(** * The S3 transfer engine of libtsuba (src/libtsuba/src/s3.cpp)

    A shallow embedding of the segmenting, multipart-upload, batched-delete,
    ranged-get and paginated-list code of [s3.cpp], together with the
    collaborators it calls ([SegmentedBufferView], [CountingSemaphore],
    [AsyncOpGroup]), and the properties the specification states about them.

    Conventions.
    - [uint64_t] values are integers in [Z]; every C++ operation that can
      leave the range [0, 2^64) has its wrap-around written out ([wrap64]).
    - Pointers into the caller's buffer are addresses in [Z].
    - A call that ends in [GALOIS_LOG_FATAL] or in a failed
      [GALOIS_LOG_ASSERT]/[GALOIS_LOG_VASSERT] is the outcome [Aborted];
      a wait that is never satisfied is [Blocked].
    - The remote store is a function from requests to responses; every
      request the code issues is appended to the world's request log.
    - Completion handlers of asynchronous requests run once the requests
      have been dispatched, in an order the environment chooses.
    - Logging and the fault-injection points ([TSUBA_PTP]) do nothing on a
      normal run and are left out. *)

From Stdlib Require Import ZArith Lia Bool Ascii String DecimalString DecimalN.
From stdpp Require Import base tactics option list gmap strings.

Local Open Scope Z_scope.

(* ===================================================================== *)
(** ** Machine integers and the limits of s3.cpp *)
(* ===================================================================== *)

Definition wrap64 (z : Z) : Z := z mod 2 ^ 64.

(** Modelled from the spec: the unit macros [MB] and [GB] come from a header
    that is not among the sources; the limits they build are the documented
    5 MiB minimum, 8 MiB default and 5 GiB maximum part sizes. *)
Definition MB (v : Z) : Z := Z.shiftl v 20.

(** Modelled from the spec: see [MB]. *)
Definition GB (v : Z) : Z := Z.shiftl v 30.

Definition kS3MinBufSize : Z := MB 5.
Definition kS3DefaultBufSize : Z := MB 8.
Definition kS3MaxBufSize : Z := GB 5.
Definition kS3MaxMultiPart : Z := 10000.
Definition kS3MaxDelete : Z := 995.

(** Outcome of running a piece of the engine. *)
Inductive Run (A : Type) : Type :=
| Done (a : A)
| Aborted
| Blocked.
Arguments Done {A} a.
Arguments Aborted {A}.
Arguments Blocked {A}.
...
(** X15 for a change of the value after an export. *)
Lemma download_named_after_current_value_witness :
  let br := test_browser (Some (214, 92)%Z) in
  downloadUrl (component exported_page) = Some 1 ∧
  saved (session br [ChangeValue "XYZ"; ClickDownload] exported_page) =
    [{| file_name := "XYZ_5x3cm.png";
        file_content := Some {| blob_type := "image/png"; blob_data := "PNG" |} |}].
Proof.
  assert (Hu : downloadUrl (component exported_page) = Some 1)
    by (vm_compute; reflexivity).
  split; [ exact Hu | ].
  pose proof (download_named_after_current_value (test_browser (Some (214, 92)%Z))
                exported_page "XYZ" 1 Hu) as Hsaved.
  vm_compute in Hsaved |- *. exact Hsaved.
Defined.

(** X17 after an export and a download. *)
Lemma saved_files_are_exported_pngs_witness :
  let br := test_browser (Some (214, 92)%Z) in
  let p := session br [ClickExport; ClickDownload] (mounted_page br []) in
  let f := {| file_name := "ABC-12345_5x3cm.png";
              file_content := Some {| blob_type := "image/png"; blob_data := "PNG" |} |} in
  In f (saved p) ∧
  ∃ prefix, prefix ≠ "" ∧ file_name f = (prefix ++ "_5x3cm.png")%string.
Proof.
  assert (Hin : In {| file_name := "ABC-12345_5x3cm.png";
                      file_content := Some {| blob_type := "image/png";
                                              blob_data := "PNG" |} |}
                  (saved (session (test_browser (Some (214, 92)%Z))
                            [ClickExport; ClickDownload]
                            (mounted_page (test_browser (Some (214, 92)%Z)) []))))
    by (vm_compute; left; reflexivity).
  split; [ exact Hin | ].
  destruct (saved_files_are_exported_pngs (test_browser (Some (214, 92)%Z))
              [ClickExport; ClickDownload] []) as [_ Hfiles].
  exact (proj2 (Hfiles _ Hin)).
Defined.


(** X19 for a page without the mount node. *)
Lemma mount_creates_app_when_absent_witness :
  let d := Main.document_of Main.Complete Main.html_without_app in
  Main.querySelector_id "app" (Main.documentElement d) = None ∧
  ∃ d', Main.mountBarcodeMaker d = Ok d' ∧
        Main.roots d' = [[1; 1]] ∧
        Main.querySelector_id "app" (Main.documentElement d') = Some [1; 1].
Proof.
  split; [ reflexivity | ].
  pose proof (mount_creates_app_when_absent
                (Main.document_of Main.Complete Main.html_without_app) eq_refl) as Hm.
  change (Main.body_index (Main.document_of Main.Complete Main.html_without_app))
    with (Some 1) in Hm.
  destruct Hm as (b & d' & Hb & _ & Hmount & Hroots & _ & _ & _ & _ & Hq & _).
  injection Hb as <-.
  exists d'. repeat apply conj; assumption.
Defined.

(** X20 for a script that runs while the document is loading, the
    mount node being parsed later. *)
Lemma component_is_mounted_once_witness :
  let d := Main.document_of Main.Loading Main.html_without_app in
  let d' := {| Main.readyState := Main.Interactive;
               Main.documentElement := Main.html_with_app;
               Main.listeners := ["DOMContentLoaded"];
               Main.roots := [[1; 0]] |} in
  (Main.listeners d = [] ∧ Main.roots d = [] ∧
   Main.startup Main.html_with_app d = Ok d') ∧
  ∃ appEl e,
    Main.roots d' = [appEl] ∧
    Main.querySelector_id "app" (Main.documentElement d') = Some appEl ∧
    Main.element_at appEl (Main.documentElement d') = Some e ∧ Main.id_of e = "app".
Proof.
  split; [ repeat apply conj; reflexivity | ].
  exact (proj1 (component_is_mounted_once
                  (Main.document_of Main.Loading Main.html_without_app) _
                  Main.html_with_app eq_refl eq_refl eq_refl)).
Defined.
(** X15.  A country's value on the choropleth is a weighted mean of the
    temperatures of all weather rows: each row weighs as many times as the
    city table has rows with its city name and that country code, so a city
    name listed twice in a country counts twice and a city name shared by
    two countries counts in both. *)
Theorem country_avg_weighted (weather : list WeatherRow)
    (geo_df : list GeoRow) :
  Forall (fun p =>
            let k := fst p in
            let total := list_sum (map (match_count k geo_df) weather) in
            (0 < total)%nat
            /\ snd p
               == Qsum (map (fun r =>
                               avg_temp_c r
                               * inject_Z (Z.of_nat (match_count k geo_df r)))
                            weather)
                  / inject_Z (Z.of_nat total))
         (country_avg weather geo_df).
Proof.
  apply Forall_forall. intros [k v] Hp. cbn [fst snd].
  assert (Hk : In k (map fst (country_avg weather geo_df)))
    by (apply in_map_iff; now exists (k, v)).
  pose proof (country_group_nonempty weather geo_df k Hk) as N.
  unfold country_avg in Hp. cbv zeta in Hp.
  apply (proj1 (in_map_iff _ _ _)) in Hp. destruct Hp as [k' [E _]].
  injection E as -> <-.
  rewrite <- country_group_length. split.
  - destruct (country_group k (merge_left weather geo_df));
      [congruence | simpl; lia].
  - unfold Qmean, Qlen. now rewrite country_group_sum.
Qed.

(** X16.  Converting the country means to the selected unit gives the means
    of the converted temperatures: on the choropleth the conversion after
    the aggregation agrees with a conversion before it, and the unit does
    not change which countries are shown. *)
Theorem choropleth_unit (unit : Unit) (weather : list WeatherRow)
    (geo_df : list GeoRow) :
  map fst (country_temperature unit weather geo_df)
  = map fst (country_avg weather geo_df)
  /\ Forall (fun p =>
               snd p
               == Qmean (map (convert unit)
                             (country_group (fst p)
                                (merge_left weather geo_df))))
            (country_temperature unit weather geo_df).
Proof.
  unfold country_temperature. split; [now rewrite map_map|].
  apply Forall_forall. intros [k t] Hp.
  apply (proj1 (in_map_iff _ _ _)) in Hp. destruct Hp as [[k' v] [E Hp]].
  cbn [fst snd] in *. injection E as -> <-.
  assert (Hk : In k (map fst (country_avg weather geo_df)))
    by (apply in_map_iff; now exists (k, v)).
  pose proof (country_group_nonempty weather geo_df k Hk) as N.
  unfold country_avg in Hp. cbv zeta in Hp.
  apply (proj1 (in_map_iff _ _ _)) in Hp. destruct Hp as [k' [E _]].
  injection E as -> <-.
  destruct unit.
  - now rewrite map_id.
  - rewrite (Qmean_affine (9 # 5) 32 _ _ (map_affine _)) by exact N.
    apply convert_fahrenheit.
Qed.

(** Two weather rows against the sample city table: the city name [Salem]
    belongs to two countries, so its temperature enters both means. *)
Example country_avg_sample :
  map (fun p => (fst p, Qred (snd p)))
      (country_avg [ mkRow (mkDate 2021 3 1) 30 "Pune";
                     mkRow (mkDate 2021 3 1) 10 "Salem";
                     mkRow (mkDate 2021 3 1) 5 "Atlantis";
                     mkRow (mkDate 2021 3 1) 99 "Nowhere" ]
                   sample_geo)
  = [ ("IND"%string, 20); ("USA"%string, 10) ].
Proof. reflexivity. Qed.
--
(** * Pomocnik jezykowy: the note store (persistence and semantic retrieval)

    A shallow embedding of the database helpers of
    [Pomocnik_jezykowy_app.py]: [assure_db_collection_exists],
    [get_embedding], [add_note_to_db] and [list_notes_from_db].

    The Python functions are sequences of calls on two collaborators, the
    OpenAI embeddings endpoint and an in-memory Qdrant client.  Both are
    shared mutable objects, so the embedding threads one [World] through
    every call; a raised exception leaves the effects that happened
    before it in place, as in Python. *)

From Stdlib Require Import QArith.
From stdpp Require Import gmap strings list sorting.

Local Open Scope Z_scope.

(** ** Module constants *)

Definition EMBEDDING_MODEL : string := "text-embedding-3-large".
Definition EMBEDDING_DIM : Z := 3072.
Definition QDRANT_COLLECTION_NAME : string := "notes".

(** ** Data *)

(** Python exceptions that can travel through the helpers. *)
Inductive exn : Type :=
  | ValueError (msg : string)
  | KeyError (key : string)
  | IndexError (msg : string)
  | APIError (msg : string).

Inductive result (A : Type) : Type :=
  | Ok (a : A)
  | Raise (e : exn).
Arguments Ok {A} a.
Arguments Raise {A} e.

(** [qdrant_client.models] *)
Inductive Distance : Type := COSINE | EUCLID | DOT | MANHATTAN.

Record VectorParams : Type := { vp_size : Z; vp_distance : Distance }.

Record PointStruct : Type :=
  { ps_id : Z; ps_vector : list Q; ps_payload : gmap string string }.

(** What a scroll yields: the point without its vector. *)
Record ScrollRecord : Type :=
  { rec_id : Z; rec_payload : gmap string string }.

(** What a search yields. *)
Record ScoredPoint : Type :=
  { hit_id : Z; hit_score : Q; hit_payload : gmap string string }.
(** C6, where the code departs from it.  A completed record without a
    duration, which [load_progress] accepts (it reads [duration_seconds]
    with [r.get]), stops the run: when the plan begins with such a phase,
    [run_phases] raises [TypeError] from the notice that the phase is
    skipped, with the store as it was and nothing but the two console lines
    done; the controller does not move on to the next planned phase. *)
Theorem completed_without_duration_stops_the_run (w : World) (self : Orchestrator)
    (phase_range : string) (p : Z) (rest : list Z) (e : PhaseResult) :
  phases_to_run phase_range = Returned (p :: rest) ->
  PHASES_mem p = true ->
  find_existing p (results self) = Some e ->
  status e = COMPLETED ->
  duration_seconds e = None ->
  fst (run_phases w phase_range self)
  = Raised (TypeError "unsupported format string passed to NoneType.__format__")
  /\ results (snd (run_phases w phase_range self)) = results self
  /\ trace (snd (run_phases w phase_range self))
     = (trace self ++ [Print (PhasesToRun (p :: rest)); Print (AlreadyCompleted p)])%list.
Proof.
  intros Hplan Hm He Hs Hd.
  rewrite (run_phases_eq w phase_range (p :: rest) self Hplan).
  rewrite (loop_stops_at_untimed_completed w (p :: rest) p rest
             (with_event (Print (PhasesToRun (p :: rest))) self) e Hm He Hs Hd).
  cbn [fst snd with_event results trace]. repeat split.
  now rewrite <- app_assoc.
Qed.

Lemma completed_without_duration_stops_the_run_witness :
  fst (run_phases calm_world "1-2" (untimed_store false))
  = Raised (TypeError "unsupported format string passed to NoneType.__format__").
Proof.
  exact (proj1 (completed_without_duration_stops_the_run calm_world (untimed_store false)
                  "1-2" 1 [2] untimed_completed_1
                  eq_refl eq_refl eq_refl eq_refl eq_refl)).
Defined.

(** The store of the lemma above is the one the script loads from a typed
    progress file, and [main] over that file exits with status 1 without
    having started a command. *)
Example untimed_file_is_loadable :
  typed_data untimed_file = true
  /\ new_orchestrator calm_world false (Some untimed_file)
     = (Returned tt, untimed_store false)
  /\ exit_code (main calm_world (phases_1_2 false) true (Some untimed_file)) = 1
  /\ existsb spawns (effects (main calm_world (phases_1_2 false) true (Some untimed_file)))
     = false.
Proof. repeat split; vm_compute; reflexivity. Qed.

[Task statement]: For the material above, reproduce exactly the lines from the line with "downloadUrl (component exported_page) = Some 1 ∧" to the line with "by (vm_compute; reflexivity).", inclusive, and exclude all others.

[Task response]:
  downloadUrl (component exported_page) = Some 1 ∧
  saved (session br [ChangeValue "XYZ"; ClickDownload] exported_page) =
    [{| file_name := "XYZ_5x3cm.png";
        file_content := Some {| blob_type := "image/png"; blob_data := "PNG" |} |}].
Proof.
  assert (Hu : downloadUrl (component exported_page) = Some 1)
    by (vm_compute; reflexivity).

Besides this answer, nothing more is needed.